[Excerpts from a dataset]
(** John (regular) asks for Mary's contact 7 and for the listing of all
    contacts; Mary (admin) is given the listing. *)
Lemma contacts_ownership_witness :
  let johns_token :=
    services_auth.create_access_token Sample.service
      (Sample.sub "john@x.com") None 1000 in
  let seen :=
    with_cache
      (insert "john@x.com"
         {| value := Sample.john; expire_at := Some (1001 + 300) |})
      Sample.world in
  routes_contacts.get_contact Sample.service johns_token 7 1001 Sample.world
    = (inl (HTTPException 404 (text "Contact not found") []), seen)
  /\
  routes_contacts.get_all_contacts Sample.service Sample.any_match tt
    johns_token 10 0 None 1001 Sample.world
    = (inl (HTTPException 403 (text "FORBIDDEN") []), seen).
Proof.
  cbv zeta.
  destruct (contacts_ownership Sample.service Sample.any_match tt
              (services_auth.create_access_token Sample.service
                 (Sample.sub "john@x.com") None 1000)
              1001 Sample.world) as (_ & Hnotfound & _ & Hforbidden).
  split.
  - apply (Hnotfound Sample.john _ Sample.marys_contact).
    + vm_compute. reflexivity.
    + apply list_elem_of_here.
    + discriminate.
    + apply NoDup_singleton.
    + vm_compute. discriminate.
  - apply (Hforbidden Sample.john).
    + vm_compute. reflexivity.
    + reflexivity.
Defined.

(** ** Confirming an email *)

(** The confirmation handler, for a token whose subject the decoder gives
    and a user found under that subject. *)
Lemma confirmed_email_found (auth_service : Auth) (token : Token) (now : Z)
    (w : World) (email : JVal) (i : nat) (u : User.t) :
  services_auth.get_email_from_token auth_service token now = inr email ->
  list_find (fun x => JStr (User.email x) = email) (users w) = Some (i, u) ->
  routes_auth.confirmed_email auth_service token now w =
  if User.confirmed u then
    (inr "Verification has already been passed", w)
  else
    (inr "Verification successful",
     with_users (alter (User.set_confirmed true) i) w).
Proof.
  intros Hdec Hfind.
  unfold routes_auth.confirmed_email, repository_users.confirmed_email, bind,
    lift, repository_users.get_user_by_email, gets, modify, ret.
  rewrite Hdec, Hfind. cbn [snd fst].
  destruct (User.confirmed u); [reflexivity|].
  rewrite Hfind. reflexivity.
Qed.

(** Marking a row confirmed does not move it: the same search finds the
    same position afterwards. *)
Lemma list_find_set_confirmed (email : JVal) (rows : list User.t) (i : nat)
    (u : User.t) :
  list_find (fun x => JStr (User.email x) = email) rows = Some (i, u) ->
  list_find (fun x => JStr (User.email x) = email)
    (alter (User.set_confirmed true) i rows)
  = Some (i, User.set_confirmed true u).
Proof.
  intros Hfind. apply list_find_Some in Hfind as (Hlook & Hu & Hbefore).
  apply list_find_Some. split; [|split].
  - rewrite list_lookup_alter, decide_True by reflexivity.
    rewrite Hlook. reflexivity.
  - exact Hu.
  - intros j x Hj Hlt. rewrite list_lookup_alter_ne in Hj by lia.
    exact (Hbefore j x Hj Hlt).
Qed.

Create HintDb handlers.

#[local] Hint Constructors users_step : handlers.

Lemma set_refresh_token_confirmed (tok : option Token) (v : User.t) :
  User.confirmed v = true ->
  User.confirmed (User.set_refresh_token tok v) = true.
Proof. intros H. exact H. Qed.

Lemma set_confirmed_confirmed (v : User.t) :
  User.confirmed v = true -> User.confirmed (User.set_confirmed true v) = true.
Proof. reflexivity. Qed.

#[local] Hint Resolve set_refresh_token_confirmed set_confirmed_confirmed
  : handlers.

Ltac split_handler :=
  repeat (cbn [fst snd users with_users with_cache with_background];
          match goal with
          | |- context [list_find ?P ?l] =>
              destruct (list_find P l) as [[? ?]|] eqn:?
          | |- context [match ?x with _ => _ end] =>
              lazymatch x with
              | context [match _ with _ => _ end] => fail
              | _ => destruct x eqn:?
              end
          end);
  cbn [fst snd users with_users with_cache with_background].

Section run_invariant.
Variable auth_service : Auth.
Variable gravatar : string -> option string.
Variable ilike : string -> string -> bool.
Context {Request : Type}.

Lemma signup_users_step (body : UserSchema) (base_url : string)
    (w : World) :
  users_step (users w)
    (users (snd (routes_auth.signup auth_service gravatar body base_url w))).
Proof.
  unfold routes_auth.signup, try_except, bind,
    repository_users.create_user, bind,
    repository_users.get_user_by_email, gets, modify, raise, ret.
  split_handler; auto with handlers.
Qed.

Lemma login_users_step (body : OAuth2PasswordRequestForm) (now : Z)
    (w : World) :
  users_step (users w)
    (users (snd (routes_auth.login auth_service body now w))).
Proof.
  unfold routes_auth.login, bind, repository_users.update_token,
    repository_users.get_user_by_email, gets, modify, raise, ret.
  split_handler; auto with handlers.
Qed.

Lemma refresh_token_users_step (credentials : Token) (now : Z)
    (w : World) :
  users_step (users w)
    (users (snd (routes_auth.refresh_token auth_service credentials now w))).
Proof.
  unfold routes_auth.refresh_token, bind, lift,
    repository_users.update_token,
    repository_users.get_user_by_email, gets, modify, raise, ret.
  split_handler; auto with handlers.
Qed.

Lemma confirmed_email_users_step (token : Token) (now : Z) (w : World) :
  users_step (users w)
    (users (snd (routes_auth.confirmed_email auth_service token now w))).
Proof.
  unfold routes_auth.confirmed_email, repository_users.confirmed_email,
    bind, lift, repository_users.get_user_by_email, gets, modify, raise,
    ret.
  split_handler; auto with handlers.
Qed.

Lemma request_email_users_step (email base_url : string) (w : World) :
  users_step (users w)
    (users (snd (routes_auth.request_email email base_url w))).
Proof.
  unfold routes_auth.request_email, bind,
    repository_users.get_user_by_email, gets, modify, raise, ret.
  split_handler; auto with handlers.
Qed.

(** The one other writer of the user table, behind the avatar route. *)
Lemma update_avatar_url_users_step (email : JVal) (url : option string)
    (w : World) :
  users_step (users w)
    (users (snd (repository_users.update_avatar_url email url w))).
Proof.
  unfold repository_users.update_avatar_url, bind,
    repository_users.get_user_by_email, gets, modify, raise, ret.
  split_handler; auto with handlers.
Qed.

Lemma serve_users_step (call : Call Request) (now : Z) (w : World) :
  users_step (users w)
    (users (serve auth_service gravatar ilike call now w)).
Proof.
  destruct call; cbn [serve].
  - apply signup_users_step.
  - apply login_users_step.
  - apply refresh_token_users_step.
  - apply confirmed_email_users_step.
  - apply request_email_users_step.
  - pose proof (get_current_user_keeps_tables auth_service token now w)
      as (Hu & _). cbv zeta in Hu.
    unfold routes_contacts.get_contacts, bind, routes_contacts.validate,
      repository_contacts.get_contacts, gets, raise, ret.
    destruct (services_auth.get_current_user auth_service token now w)
      as [[e | A] w']; cbn [snd] in Hu |- *;
      split_handler; rewrite Hu; constructor.
  - pose proof (get_current_user_keeps_tables auth_service token now w)
      as (Hu & _). cbv zeta in Hu.
    unfold routes_contacts.get_all_contacts, bind, lift,
      routes_contacts.validate, repository_contacts.get_all_contacts,
      gets, raise, ret.
    destruct (services_auth.get_current_user auth_service token now w)
      as [[e | A] w']; cbn [snd] in Hu |- *;
      split_handler; rewrite Hu; constructor.
  - pose proof (get_current_user_keeps_tables auth_service token now w)
      as (Hu & _). cbv zeta in Hu.
    unfold routes_contacts.get_contact, bind, routes_contacts.validate,
      repository_contacts.get_contact, gets, raise, ret.
    destruct (services_auth.get_current_user auth_service token now w)
      as [[e | A] w']; cbn [snd] in Hu |- *;
      split_handler; rewrite Hu; constructor.
Qed.

Lemma users_step_confirmed (j : nat) (w w' : World) :
  users_step (users w) (users w') ->
  confirmed_at j w -> confirmed_at j w'.
Proof.
  unfold confirmed_at. generalize (users w) (users w').
  intros us us' Hstep (v & Hlook & Hv).
  destruct Hstep as [| new | f i Hf].
  - exists v. done.
  - exists v. split; [|exact Hv]. apply lookup_app_l_Some. exact Hlook.
  - rewrite list_lookup_alter. destruct (decide (i = j)) as [-> | Hne].
    + exists (f v). rewrite Hlook. split; [reflexivity | apply Hf, Hv].
    + exists v. done.
Qed.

What you have to do: Return each line of the records above in which the word "rewrite" occurs.

Solved exercise:
  rewrite Hdec, Hfind. cbn [snd fst].
  rewrite Hfind. reflexivity.
  - rewrite list_lookup_alter, decide_True by reflexivity.
    rewrite Hlook. reflexivity.
  - intros j x Hj Hlt. rewrite list_lookup_alter_ne in Hj by lia.
      split_handler; rewrite Hu; constructor.
      split_handler; rewrite Hu; constructor.
      split_handler; rewrite Hu; constructor.
  - rewrite list_lookup_alter. destruct (decide (i = j)) as [-> | Hne].
    + exists (f v). rewrite Hlook. split; [reflexivity | apply Hf, Hv].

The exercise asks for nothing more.